What Did RBC See? Using 3 LPARs as a sample…. There was no noticeable response time or task delay impact with “slower” SMT2 zIIP threads There was no zIIP CPU consumption or chargeback volume change We realized approximately 10% reduction in relative physical zIIP utilization on a large LPAR, but only 3% reduction on smaller LPARs. The overall weighted zIIP capacity utilization benefit from SMT2 across all large and small LPARs was about 8% (compare to IBM’s claim of expected 25%-40% zIIP capacity benefit from SMT2). No major issues (23 LPARs converted with 17 left to go)

What Does the Future Hold? Other platforms have had SMTx for years IBM currently only supports SMT2 on a zIIP IBM future support?

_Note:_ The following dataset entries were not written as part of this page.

Lemma storage_keys_independent_witness :
  let w := mkWorld {[ "settings"%string := "{}"%string ]} 1000 [] None None in
  "settings"%string <> "track"%string
  /\ fst (AudioUtils.loadFromLocalStorage "settings"
            (snd (AudioUtils.saveToLocalStorage 1700000000000 "track"
                    (VObj [("name", VStr "song")]%string) w)))
     = Ret (VObj []).
Proof.
  split; [discriminate|].
  rewrite (proj1 (storage_keys_independent 1700000000000 "track" "settings"
                    (VObj [("name", VStr "song")]%string) _ ltac:(discriminate))).
  reflexivity.
Defined.

(** X5.  After [saveToLocalStorage] and then [removeFromLocalStorage]
    on the same key, [loadFromLocalStorage] returns [null] for it; the
    removal returns normally and logs nothing, the storage area is the one
    before the save without the key, and removing again changes nothing. *)
Theorem removeFromLocalStorage_then_load (now : Z) (key : string) (audioData : value)
                                         (w : World) :
  let saved := snd (AudioUtils.saveToLocalStorage now key audioData w) in
  let removed := snd (AudioUtils.removeFromLocalStorage key saved) in
  fst (AudioUtils.removeFromLocalStorage key saved) = Ret tt
  /\ fst (AudioUtils.loadFromLocalStorage key removed) = Ret VNull
  /\ localStorage removed = delete key (localStorage w)
  /\ console removed = console saved
  /\ snd (AudioUtils.removeFromLocalStorage key removed) = removed.
Proof.
  intros saved removed. split; [reflexivity|].
  assert (Hst : localStorage removed = delete key (localStorage w)).
  { subst removed. cbn. subst saved.
    destruct (saveToLocalStorage_storage now key audioData w) as [-> | ->];
      [reflexivity | apply delete_insert_eq]. }
  split; [|split; [exact Hst | split; [reflexivity|]]].
  - rewrite (proj1 (loadFromLocalStorage_entry key removed)), Hst.
    now rewrite lookup_delete_eq.
  - unfold AudioUtils.removeFromLocalStorage, try_catch, removeItem, modify.
    cbn [snd]. fold removed. unfold set_localStorage.
    rewrite (delete_id (localStorage removed)); [now destruct removed|].
    rewrite Hst. apply lookup_delete_eq.
Qed.

(** X6.  When the text to store does not fit into the storage area,
    [saveToLocalStorage] returns normally, writes one message on the
    console and leaves the storage area as it was: every key, the one of
    the failed save included, loads as before. *)
Theorem saveToLocalStorage_over_quota (now : Z) (key : string) (audioData : value)
                                      (w : World) :
  ~ fits key (text_of (JSON_stringify (with_timestamp audioData now))) w ->
  AudioUtils.saveToLocalStorage now key audioData w
  = (Ret tt,
     mkWorld (localStorage w) (storage_quota w)
             (console w ++ ["Failed to save to localStorage:"%string])
             (window_AudioContext w) (window_webkitAudioContext w))
  /\ forall k,
       fst (AudioUtils.loadFromLocalStorage k
              (snd (AudioUtils.saveToLocalStorage now key audioData w)))
       = fst (AudioUtils.loadFromLocalStorage k w).
Proof.
  intros Hfit.
  assert (E : AudioUtils.saveToLocalStorage now key audioData w
              = (Ret tt,
                 mkWorld (localStorage w) (storage_quota w)
                         (console w ++ ["Failed to save to localStorage:"%string])
                         (window_AudioContext w) (window_webkitAudioContext w))).
  { unfold AudioUtils.saveToLocalStorage, try_catch, setItem, console_error, modify.
    unfold fits, with_timestamp in Hfit.
    destruct (_ <=? _)%N eqn:El; [|reflexivity].
    apply N.leb_le in El. contradiction. }
  split; [exact E|]. intros k. rewrite E.
  now rewrite !(proj1 (loadFromLocalStorage_entry k _)).
Qed.

Lemma saveToLocalStorage_over_quota_witness :
  let w := mkWorld {[ "track"%string := "{}"%string ]} 20 [] None None in
  let data := VObj [("name", VStr "a long enough name")]%string in
  ~ fits "track" (text_of (JSON_stringify (with_timestamp data 1700000000000))) w
  /\ fst (AudioUtils.loadFromLocalStorage "track"
            (snd (AudioUtils.saveToLocalStorage 1700000000000 "track" data w)))
     = Ret (VObj []).
Proof.
  assert (H : ~ fits "track"
                (text_of (JSON_stringify
                            (with_timestamp (VObj [("name", VStr "a long enough name")]%string)
                                            1700000000000)))
                (mkWorld {[ "track"%string := "{}"%string ]} 20 [] None None)).
  { unfold fits. intros H. apply N.leb_le in H. vm_compute in H. discriminate H. }
  split; [exact H|].
  rewrite (proj2 (saveToLocalStorage_over_quota _ _ _ _ H) "track"%string).
  reflexivity.
Defined.

(** X7.  [loadFromLocalStorage] always returns and never writes the
    storage area.  For a key that is absent or holds the empty text it
    returns [null] and logs nothing; for a text that [JSON.parse] rejects it
    returns [null] after one console message; for a text that is JSON it
    returns the value parsed and changes nothing. *)
Theorem loadFromLocalStorage_unreadable (key : string) (w : World) :
  exists v w',
    AudioUtils.loadFromLocalStorage key w = (Ret v, w')
    /\ localStorage w' = localStorage w
    /\ (localStorage w !! key = None \/ localStorage w !! key = Some ""%string ->
        v = VNull /\ w' = w)
    /\ (forall text e, localStorage w !! key = Some text -> text <> ""%string ->
                       JSON_parse text = Throw e ->
                       v = VNull
                       /\ console w'
                          = console w ++ ["Failed to load from localStorage:"%string])
    /\ (forall text x, localStorage w !! key = Some text -> text <> ""%string ->
                       JSON_parse text = Ret x -> v = x /\ w' = w).
Proof.
  unfold AudioUtils.loadFromLocalStorage, try_catch, bind, getItem, lift, ret,
    console_error, modify.
  destruct (localStorage w !! key) as [text|] eqn:El.
  - destruct (String.eqb_spec text "") as [->|Hne]; cbn [negb].
    + exists VNull, w. split; [reflexivity|]. split; [reflexivity|].
      split; [now intros _|].
      split; intros t y [= <-] Hn; now contradiction Hn.
    + destruct (JSON_parse text) as [v|e] eqn:Ep.
      * exists v, w. split; [reflexivity|]. split; [reflexivity|].
        split; [intros [H|[= H]]; [discriminate H | now contradiction Hne]|].
        split; intros t y [= <-] _ H; [congruence|].
        rewrite Ep in H. injection H as ->. now split.
      * eexists VNull, _. split; [reflexivity|]. cbn.
        split; [reflexivity|].
        split; [intros [H|[= H]]; [discriminate H | now contradiction Hne]|].
        split; intros t y [= <-] _ H; [now split | congruence].
  - exists VNull, w. split; [reflexivity|]. split; [reflexivity|].
    split; [now intros _|]. split; intros; discriminate.
Qed.

(** ** The page and the storage area *)




Lemma array_text_not_empty (l : list value) :
  String.eqb (text_of (JSON_stringify (VArr l))) "" = false.
Proof. reflexivity. Qed.





(** *** Texts that do not fit *)

Lemma escape_char_length (c : ascii) : (1 <= String.length (escape_char c))%nat.
Proof.
  unfold escape_char.
  repeat match goal with
         | |- context [if ?b then _ else _] => destruct b
         end; cbn; lia.
Qed.

Lemma escape_length (s : string) : (String.length s <= String.length (escape s))%nat.
Proof.
  induction s as [|c s IH]; [apply Nat.le_refl|].
  cbn [escape String.length]. rewrite length_append.
  pose proof (escape_char_length c). lia.
Qed.

Lemma quote_length (s : string) : (String.length s <= String.length (quote s))%nat.
Proof.
  unfold quote. cbn [String.length]. rewrite length_append.
  pose proof (escape_length s). lia.
Qed.

Lemma join_length (sep x : string) (l : list string) :
  In x l -> (String.length x <= String.length (join sep l))%nat.
Proof.
  induction l as [|y l IH]; [intros []|].
  intros [->|Hin].
  - destruct l as [|z l]; [apply Nat.le_refl|].
    rewrite join_cons2, length_append. lia.
  - destruct l as [|z l]; [destruct Hin|].
    rewrite join_cons2, !length_append. specialize (IH Hin). lia.
Qed.

(** The text of an object is at least as long as the text of each of its
    properties. *)
Lemma object_text_length (o : list (string * value)) (k : string) (x : value)
                         (t : string) :
  props_get o k = Some x -> JSON_stringify x = Some t ->
  (String.length t <= String.length (text_of (JSON_stringify (VObj o))))%nat.
Proof.
  intros Hget Ht.
  change (text_of (JSON_stringify (VObj o)))
    with ("{" +:+
          join "," (flat_map (fun kx => match JSON_stringify (snd kx) with
                                        | Some t => [quote (fst kx) +:+ ":" +:+ t]
                                        | None => []
                                        end) o)
          +:+ "}").
  assert (Hin : In (quote k +:+ ":" +:+ t)
                   (flat_map (fun kx => match JSON_stringify (snd kx) with
                                        | Some t => [quote (fst kx) +:+ ":" +:+ t]
                                        | None => []
                                        end) o)).
  { induction o as [|[k' x'] o IH]; [discriminate Hget|].
    cbn [props_get] in Hget. cbn [flat_map fst snd]. apply in_or_app.
    destruct (String.eqb_spec k k') as [<-|Hne].
    - injection Hget as ->. rewrite Ht. left. now left.
    - right. exact (IH Hget). }
  apply (join_length ",") in Hin. rewrite !length_append in *. lia.
Qed.

Lemma array_text_elem (l : list value) (x : value) :
  In x l ->
  (String.length (elem_text x) <= String.length (text_of (JSON_stringify (VArr l))))%nat.
Proof.
  intros Hin.
  change (text_of (JSON_stringify (VArr l)))
    with ("[" +:+ join "," (map elem_text l) +:+ "]").
  apply (in_map elem_text) in Hin. apply (join_length ",") in Hin.
  rewrite !length_append. lia.
Qed.

(** X9.  A playlist with a track whose [url] is longer than the quota of
    the storage area cannot be saved: the saving effect of the page throws
    a [QuotaExceededError] and the storage area keeps what it held. *)
Theorem Home_save_over_quota (tracks : list value) (track : value) (url : string)
                             (w : World) :
  In track tracks ->
  get_prop track "url" = VStr url ->
  (storage_quota w < N.of_nat (String.length url))%N ->
  Home.savePlaylistEffect (VArr tracks) w = (Throw QuotaExceededError, w).
Proof.
  intros Hin Hurl Hq.
  assert (Hlen : (String.length url
                  <= String.length (text_of (JSON_stringify (VArr tracks))))%nat).
  { pose proof (array_text_elem tracks track Hin) as Ha.
    assert (Ht : (String.length url <= String.length (elem_text track))%nat);
      [|lia].
    destruct track as [| | | | | |o|f]; try discriminate Hurl.
    cbn [get_prop] in Hurl.
    destruct (props_get o "url") as [x|] eqn:Eg; [|discriminate Hurl].
    subst x.
    pose proof (object_text_length o "url" (VStr url) (quote url) Eg eq_refl) as Ho.
    pose proof (quote_length url). unfold elem_text.
    change (JSON_stringify (VObj o)) with (Some (text_of (JSON_stringify (VObj o)))).
    lia. }
  unfold Home.savePlaylistEffect, setItem.
  destruct (_ <=? _)%N eqn:El; [|reflexivity].
  apply N.leb_le in El. rewrite storage_usage_insert in El. lia.
Qed.

Lemma Home_save_over_quota_witness :
  let file := mkFile "song.mp3" "audio/mpeg" 4096 in
  let track := Home.newTrack 1700000000000 (1 # 2)
                 "data:audio/mpeg;base64,SUQzBAAAAAAAI1RTU0UAAAAPAAADTGF2ZjU4" file in
  let w := mkWorld {[ "musicPlayerPlaylist"%string := "[]"%string ]} 40 [] None None in
  In track [track]
  /\ get_prop track "url"
     = VStr "data:audio/mpeg;base64,SUQzBAAAAAAAI1RTU0UAAAAPAAADTGF2ZjU4"
  /\ (storage_quota w
      < N.of_nat (String.length
                    "data:audio/mpeg;base64,SUQzBAAAAAAAI1RTU0UAAAAPAAADTGF2ZjU4"))%N
  /\ Home.savePlaylistEffect (VArr [track]) w = (Throw QuotaExceededError, w).
Proof.
  intros file track w.
  assert (H1 : In track [track]) by (now left).
  assert (H2 : get_prop track "url"
               = VStr "data:audio/mpeg;base64,SUQzBAAAAAAAI1RTU0UAAAAPAAADTGF2ZjU4")
    by reflexivity.
  assert (H3 : (storage_quota w
                < N.of_nat (String.length
                     "data:audio/mpeg;base64,SUQzBAAAAAAAI1RTU0UAAAAPAAADTGF2ZjU4"))%N)
    by (apply N.ltb_lt; vm_compute; reflexivity).
  split; [exact H1|]. split; [exact H2|]. split; [exact H3|].
  exact (Home_save_over_quota [track] track _ w H1 H2 H3).
Defined.



(** ** The audio graph *)

Lemma createAudioContext_cases (w : World) :
  if supports_web_audio w
  then exists ctx, AudioUtils.createAudioContext w = (Ret (Some ctx), w)
  else AudioUtils.createAudioContext w
       = (Ret None, logged "Web Audio API not supported:" w).
Proof.
  destruct w as [m q c [[a|e]|] [[a'|e']|]]; cbn; eauto.
Qed.
(** [_try_finalize]: the text to return, [None] for an attempt that
    does not finalize, or the exception of a parse that raises another
    exception than the [JSONDecodeError] it catches. *)
Definition _try_finalize (state : _LLMGenerationState) (json_output : bool)
  : result (option string) :=
  if json_output then
    match json_loads (accumulated state) with
    | JSONDecodeError => Ok None
    | LoadError e => Raise e
    | Parsed parsed => Ok (Some (json_dumps parsed))
    end
  else if negb (String.eqb (finish_reason state) "length") then
    Ok (Some (accumulated state))
  else Ok None.

(** [_prepare_retry] *)
Definition _prepare_retry (state : _LLMGenerationState) (initial_prompt : string)
  : _LLMGenerationState :=
  if truthy (of_opt (GeminiClientConfig.better_model _config))
     && negb (use_better_model state)
  then
    {| prompt := initial_prompt;
       model := default "" (GeminiClientConfig.better_model _config);
       accumulated := "";
       finish_reason := "";
       use_better_model := true |}
  else
    let continue_prompt := _build_continue_prompt initial_prompt (accumulated state) in
    {| prompt := continue_prompt;
       model := model state;
       accumulated := accumulated state;
       finish_reason := "";
       use_better_model := use_better_model state |}.

(** The [for attempt in range(1, max_tries + 1)] loop of
    [make_full_request], over the attempt numbers still to come. *)
Fixpoint attempt_loop (attempts : list Z) (max_tries : Z) (initial_prompt : string)
  (json_output : bool) (sent : list _LLMGenerationState)
  (state : _LLMGenerationState) : list _LLMGenerationState * result string :=
  match attempts with
  | [] => (sent, Raise exhausted)
  | attempt :: rest =>
      match _step_generation sent state with
      | (sent', Raise e) => (sent', Raise e)
      | (sent', Ok state') =>
          match _try_finalize state' json_output with
          | Raise e => (sent', Raise e)
          | Ok (Some maybe_result) => (sent', Ok maybe_result)
          | Ok None =>
              if (attempt =? max_tries)%Z then (sent', Raise exhausted)
              else attempt_loop rest max_tries initial_prompt json_output sent'
                     (_prepare_retry state' initial_prompt)
          end
      end
  end.

(** [make_full_request]: the states of the attempts made, one per
    remote call and in order, and the outcome. *)
Definition make_full_request (initial_prompt : string) (max_tries : Z)
  (json_output : bool) : list _LLMGenerationState * result string :=
  let state := {| prompt := initial_prompt;
                  model := GeminiClientConfig.model _config;
                  accumulated := "";
                  finish_reason := "";
                  use_better_model := false |} in
  attempt_loop (range 1 (max_tries + 1)) max_tries initial_prompt json_output [] state.
End Client.
(** * sshit: lifecycle of SSH control-master sockets

    A shallow embedding of the TypeScript operations of the repository
    (Create, Check, Exec, Exit, RemoveSocketFile, TearDown, Validate and
    the command-execution helpers of [sshit-internals.ts]) together with
    the properties the specification states about them.

    Conventions of the embedding
    - a JavaScript string is a [string]; only ASCII patterns are ever
      searched for or replaced, so the code-unit view and the byte view
      of a string give the same answers;
    - a [Buffer] is a [list byte];
    - a JavaScript number that holds an exit code or a number of seconds
      is a [Z];
    - the outside world (file system, [spawn] and the child processes,
      clock, the text codec of the runtime) is an oracle [World] that
      answers each call from the history of the calls made so far;
    - an [async] function is a function from the history to the extended
      history and the state of the promise it returns. *)

From Stdlib Require Import Bool List String Ascii ZArith NArith Lia.
From Stdlib Require Import Strings.Byte DecimalString.
From ExtLib Require Import Structures.Monad Structures.MonadExc.
Import ListNotations.
Import MonadNotation.

Local Open Scope string_scope.
Local Open Scope monad_scope.

(* ===================================================================== *)
(** ** JavaScript strings *)
(* ===================================================================== *)

Module JsString.

(** [s.startsWith(pat)] *)
Fixpoint startsWith (s pat : string) {struct pat} : bool :=
  match pat, s with
  | EmptyString, _ => true
  | String _ _, EmptyString => false
  | String p pat', String c s' => Ascii.eqb c p && startsWith s' pat'
  end.

(** [s.includes(pat)]: is [pat] a substring of [s]? *)
Fixpoint includes (s pat : string) : bool :=
  startsWith s pat
  || match s with
     | EmptyString => false
     | String _ s' => includes s' pat
     end.

(** [s.replace(/C/g, r)] for a regular expression [C] that matches
    exactly one character, given as the predicate [matches]. *)
Fixpoint replace_g (matches : ascii -> bool) (r : string) (s : string) : string :=
  match s with
  | EmptyString => EmptyString
  | String c s' =>
      if matches c then r ++ replace_g matches r s'
      else String c (replace_g matches r s')
  end.

Fixpoint forallb (p : ascii -> bool) (s : string) : bool :=
  match s with
  | EmptyString => true
  | String c s' => p c && forallb p s'
  end.

Fixpoint map (f : ascii -> ascii) (s : string) : string :=
  match s with
  | EmptyString => EmptyString
  | String c s' => String (f c) (map f s')
  end.

Fixpoint filter (p : ascii -> bool) (s : string) : string :=
  match s with
  | EmptyString => EmptyString
  | String c s' => if p c then String c (filter p s') else filter p s'
  end.

Definition between (lo hi c : ascii) : bool :=
  (N_of_ascii lo <=? N_of_ascii c)%N && (N_of_ascii c <=? N_of_ascii hi)%N.

(** The character class [[a-zA-Z0-9-]]. *)
Definition alnum_or_dash (c : ascii) : bool :=
  between "a" "z" c || between "A" "Z" c || between "0" "9" c
  || Ascii.eqb c "-".

(** [`${n}`] for an integral number [n]. *)
Definition of_number (n : Z) : string :=
  NilZero.string_of_int (Z.to_int n).

End JsString.

(* ===================================================================== *)
(** ** The runtime: promises, thrown values and the outside world *)
(* ===================================================================== *)

Module Runtime.

Definition Buffer := list byte.

(** A value that was thrown, or with which a promise was rejected: an
    [Error] object with its optional [code] and its [message], or any
    other value, kept as the text [String(value)] gives for it. *)
Inductive Thrown :=
| ErrorObject (code : option string) (message : string)
| NonError (asString : string).
(** The integer nearest to [100 * x] in magnitude, ties to even: the
    hundredths shown by the format [.2f]. *)
Definition cents (m : positive) (e : Z) : Z :=
  match e with
  | Zneg p =>
      let num := (Zpos m * 100)%Z in
      let den := Z.pow_pos 2 p in
      let q := (num / den)%Z in
      let r := (num mod den)%Z in
      match (2 * r ?= den)%Z with
      | Lt => q
      | Gt => (q + 1)%Z
      | Eq => if Z.even q then q else (q + 1)%Z
      end
  | _ => (Zpos m * 2 ^ e * 100)%Z
  end.

Definition two_digits (n : Z) : string :=
  if (n <? 10)%Z then "0" +:+ pretty n else pretty n.

Definition fixed2 (c : Z) : string :=
  pretty (c / 100)%Z +:+ "." +:+ two_digits (c mod 100)%Z.

(** [format(x, ".2f")] *)
Definition format_2f (x : float) : string :=
  match x with
  | S754_nan => "nan"
  | S754_infinity s => if s then "-inf" else "inf"
  | S754_zero s => if s then "-0.00" else "0.00"
  | S754_finite s m e => (if s then "-" else "") +:+ fixed2 (cents m e)
  end.

(** *** [float(text)] *)

Fixpoint lstrip (s : string) : string :=
  match s with
  | String c s' => if Str.is_space c then lstrip s' else s
  | EmptyString => s
  end.
Definition strip (s : string) : string :=
  String.rev (lstrip (String.rev (lstrip s))).

(** An underscore is accepted between two digits only, and is dropped. *)
Fixpoint drop_underscores (prev : ascii) (s : string) : option string :=
  match s with
  | EmptyString => if Ascii.eqb prev "_" then None else Some EmptyString
  | String c s' =>
      if Ascii.eqb c "_" then
        if Str.is_digit prev then drop_underscores c s' else None
      else if Ascii.eqb prev "_" && negb (Str.is_digit c) then None
      else String c <$> drop_underscores c s'
  end.

(** The leading digits of [s], read as a number that continues [acc],
    how many there are, and the rest of [s]. *)
Fixpoint digits (acc : N) (count : nat) (s : string) : N * nat * string :=
  match s with
  | String c s' =>
      if Str.is_digit c
      then digits (10 * acc + (Str.code c - 48))%N (S count) s'
      else (acc, count, s)
  | EmptyString => (acc, count, s)
  end.

Definition take_sign (s : string) : bool * string :=
  match s with
  | String "-" s' => (true, s')
  | String "+" s' => (false, s')
  | _ => (false, s)
  end.

(** A decimal numeral: digits with an optional point and at least one
    digit, then an optional exponent. The result is the pair [(m, e)] of
    the numeral [m * 10 ^ e]. *)
Definition parse_decimal (s : string) : option (N * Z) :=
  let '(ip, n1, r1) := digits 0 0 s in
  let '(m, n2, r2) :=
    match r1 with
    | String "." r => digits ip 0 r
    | _ => (ip, 0%nat, r1)
    end in
  if Nat.eqb (n1 + n2) 0 then None
  else
    match r2 with
    | EmptyString => Some (m, (- Z.of_nat n2)%Z)
    | String c r3 =>
        if Ascii.eqb c "e" || Ascii.eqb c "E" then
          let '(es, r4) := take_sign r3 in
          let '(ev, n3, r5) := digits 0 0 r4 in
          if Nat.eqb n3 0 then None
          else
            match r5 with
            | EmptyString =>
                Some (m, (cond_Zopp es (Z.of_N ev) - Z.of_nat n2)%Z)
            | _ => None
            end
        else None
    end.

Definition of_decimal (s : bool) (m : N) (e : Z) : float :=
  match m with
  | N0 => S754_zero s
  | Npos p =>
      match e with
      | Zneg k => of_ratio s p (Pos.pow 10 k)
      | Z0 => of_ratio s p 1
      | Zpos k => of_ratio s (p * Pos.pow 10 k) 1
      end
  end.

(** [float(text)], for a text of ASCII characters: white space is
    stripped, then the text is a signed [inf], [infinity] or [nan] in any
    case, or a signed decimal numeral; anything else raises [ValueError].
    (Beyond ASCII the builtin also reads the decimal digits and the white
    space of Unicode; a text with such characters is refused here.) *)
Definition of_str (text : string) : result float :=
  match drop_underscores "000" (strip text) with
  | None => Raise ValueError
  | Some s =>
      let '(sg, body) := take_sign s in
      let word := Str.lower body in
      if String.eqb word "inf" || String.eqb word "infinity"
      then Ok (S754_infinity sg)
      else if String.eqb word "nan" then Ok nan
      else
        match parse_decimal body with
        | Some (m, e) => Ok (of_decimal sg m e)
        | None => Raise ValueError
        end
  end.

End F64.

Abbreviation float := spec_float.

(** ** Standard input and output *)

Record world : Type := World {
  stdin : list string;    (* the lines still to be read *)
  stdout : list string    (* what was written, oldest first *)
}.

(** A computation that reads and writes, and returns or raises. *)
Definition io (A : Type) : Type := world → result A * world.

#[export] Instance io_ret : MRet io := λ A a w, (Ok a, w).
#[export] Instance io_bind : MBind io := λ A B k m w,
  match m w with
  | (Ok a, w') => k a w'
  | (Raise e, w') => (Raise e, w')
  end.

Considerations Vendors need to catch up with SMT2 IBM (RMF PTF) MXG May have to make reporting changes internally

Recommendations / Summary SMT2 should be explored in order to exploit capacity and throughput improvements on a z13 Enable SMT2 in a formal and controlled manner Compare before/after metrics carefully Workload drives results/benefits Your mileage will vary

References There are various CMG and SHARE papers available on the Internet IBM marketing/technical material EPV white papers Google “SMT2 z13”

Q&A and Discussion Are you on z13 boxes? Has your company implemented SMT2? If not, why not? If so, what did you see?